• INSTRUCTIONS FOR THE TASK: Please restate exactly what appears in the records below from the first line to the line where "granularity ← checked_ns" is, that line included.

Records contained in a dataset
[Start of section]

(* ===== verification/SchedulerLoop.v ===== *)
(** * Options and start of the scheduler ([scx_agent_classed/src/policy.rs], [cli.rs], [scheduler.rs])

    The rule table and the timing options of the command line with their checks,
    the paths of the dynamic rules, and the part of [Scheduler::init] that opens
    the rule store, loads the map of the BPF program and starts the activations.

    The second part shows that a started scheduler stays consistent through every
    iteration of its loop and every step of its worker. *)

From S2P Require Import Wal.
From S2P Require Export SchedulerSafety SchedulerActivation.

Local Open Scope nat_scope.

(** ** Options *)

Record Opts := MkOpts {
  latency_slice_us : Z;
  batch_min_epoch_us : Z;
  batch_max_epoch_us : Z;
  batch_round_us : Z;
  latency_burst_us : Z;
  class_max_debt_us : Z;
  batch_min_run_us : Z;
  batch_preempt_granularity_us : Z;
  latency_weight : Z;
  batch_weight : Z;
  opt_default_class : RuleClass;
  opt_rules : option string;
  opt_rule : list string;
  learned_rules : option string;
  control_socket : option string;
  tuning_agent_socket : option string;
  activation_comm : list string;
  steal_scan : Z;
  same_llc_migration_cost_us : Z;
  same_node_migration_cost_us : Z;
  remote_node_migration_cost_us : Z;
  track_rule_misses : bool;
}.

Definition MAX_STEAL_SCAN : Z := 32.
Definition i64_max : Z := 2 ^ 63 - 1.

Definition checked_mul (a b : Z) (message : string) : result string Z :=
  if (a * b <=? u64_max)%Z then Ok (a * b)%Z else Err message.
Definition checked_ns (value_us : Z) (name : string) : result string Z :=
  _ ← reject (value_us =? 0)%Z (name +:+ " must be greater than zero");
  checked_mul value_us 1000 (name +:+ " is too large").

Record BatchEpochPolicy := MkBatchEpochPolicy {
  min_epoch_ns : Z; max_epoch_ns : Z; round_ns : Z; min_run_ns : Z; preempt_granularity_ns : Z }.

Definition from_opts (o : Opts) : result string BatchEpochPolicy :=
  min_epoch ← checked_ns (batch_min_epoch_us o) "batch-min-epoch-us";
  max_epoch ← checked_ns (batch_max_epoch_us o) "batch-max-epoch-us";
  round ← checked_ns (batch_round_us o) "batch-round-us";
  min_run ← checked_ns (batch_min_run_us o) "batch-min-run-us";
  granularity ← checked_ns (batch_preempt_granularity_us o) "batch-preempt-granularity-us";
  _ ← checked_mul min_epoch 8 "batch-min-epoch-us is too large for epoch levels";
  _ ← reject (max_epoch <? min_epoch)%Z "batch-max-epoch-us must be at least batch-min-epoch-us";
  _ ← reject (min_epoch * 8 <? max_epoch)%Z "batch-max-epoch-us must not exceed eight times batch-min-epoch-us";
  _ ← reject (round <? min_epoch)%Z "batch-round-us must be at least batch-min-epoch-us";
  _ ← reject (min_epoch <? min_run)%Z "batch-min-run-us must not exceed batch-min-epoch-us";
  Ok (MkBatchEpochPolicy min_epoch max_epoch round min_run granularity).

[End of section]

• TASK RESPONSE:
(* ===== verification/SchedulerLoop.v ===== *)
(** * Options and start of the scheduler ([scx_agent_classed/src/policy.rs], [cli.rs], [scheduler.rs])

    The rule table and the timing options of the command line with their checks,
    the paths of the dynamic rules, and the part of [Scheduler::init] that opens
    the rule store, loads the map of the BPF program and starts the activations.

    The second part shows that a started scheduler stays consistent through every
    iteration of its loop and every step of its worker. *)

From S2P Require Import Wal.
From S2P Require Export SchedulerSafety SchedulerActivation.

Local Open Scope nat_scope.

(** ** Options *)

Record Opts := MkOpts {
  latency_slice_us : Z;
  batch_min_epoch_us : Z;
  batch_max_epoch_us : Z;
  batch_round_us : Z;
  latency_burst_us : Z;
  class_max_debt_us : Z;
  batch_min_run_us : Z;
  batch_preempt_granularity_us : Z;
  latency_weight : Z;
  batch_weight : Z;
  opt_default_class : RuleClass;
  opt_rules : option string;
  opt_rule : list string;
  learned_rules : option string;
  control_socket : option string;
  tuning_agent_socket : option string;
  activation_comm : list string;
  steal_scan : Z;
  same_llc_migration_cost_us : Z;
  same_node_migration_cost_us : Z;
  remote_node_migration_cost_us : Z;
  track_rule_misses : bool;
}.

Definition MAX_STEAL_SCAN : Z := 32.
Definition i64_max : Z := 2 ^ 63 - 1.

Definition checked_mul (a b : Z) (message : string) : result string Z :=
  if (a * b <=? u64_max)%Z then Ok (a * b)%Z else Err message.
Definition checked_ns (value_us : Z) (name : string) : result string Z :=
  _ ← reject (value_us =? 0)%Z (name +:+ " must be greater than zero");
  checked_mul value_us 1000 (name +:+ " is too large").

Record BatchEpochPolicy := MkBatchEpochPolicy {
  min_epoch_ns : Z; max_epoch_ns : Z; round_ns : Z; min_run_ns : Z; preempt_granularity_ns : Z }.

Definition from_opts (o : Opts) : result string BatchEpochPolicy :=
  min_epoch ← checked_ns (batch_min_epoch_us o) "batch-min-epoch-us";
  max_epoch ← checked_ns (batch_max_epoch_us o) "batch-max-epoch-us";
  round ← checked_ns (batch_round_us o) "batch-round-us";
  min_run ← checked_ns (batch_min_run_us o) "batch-min-run-us";
  granularity ← checked_ns (batch_preempt_granularity_us o) "batch-preempt-granularity-us";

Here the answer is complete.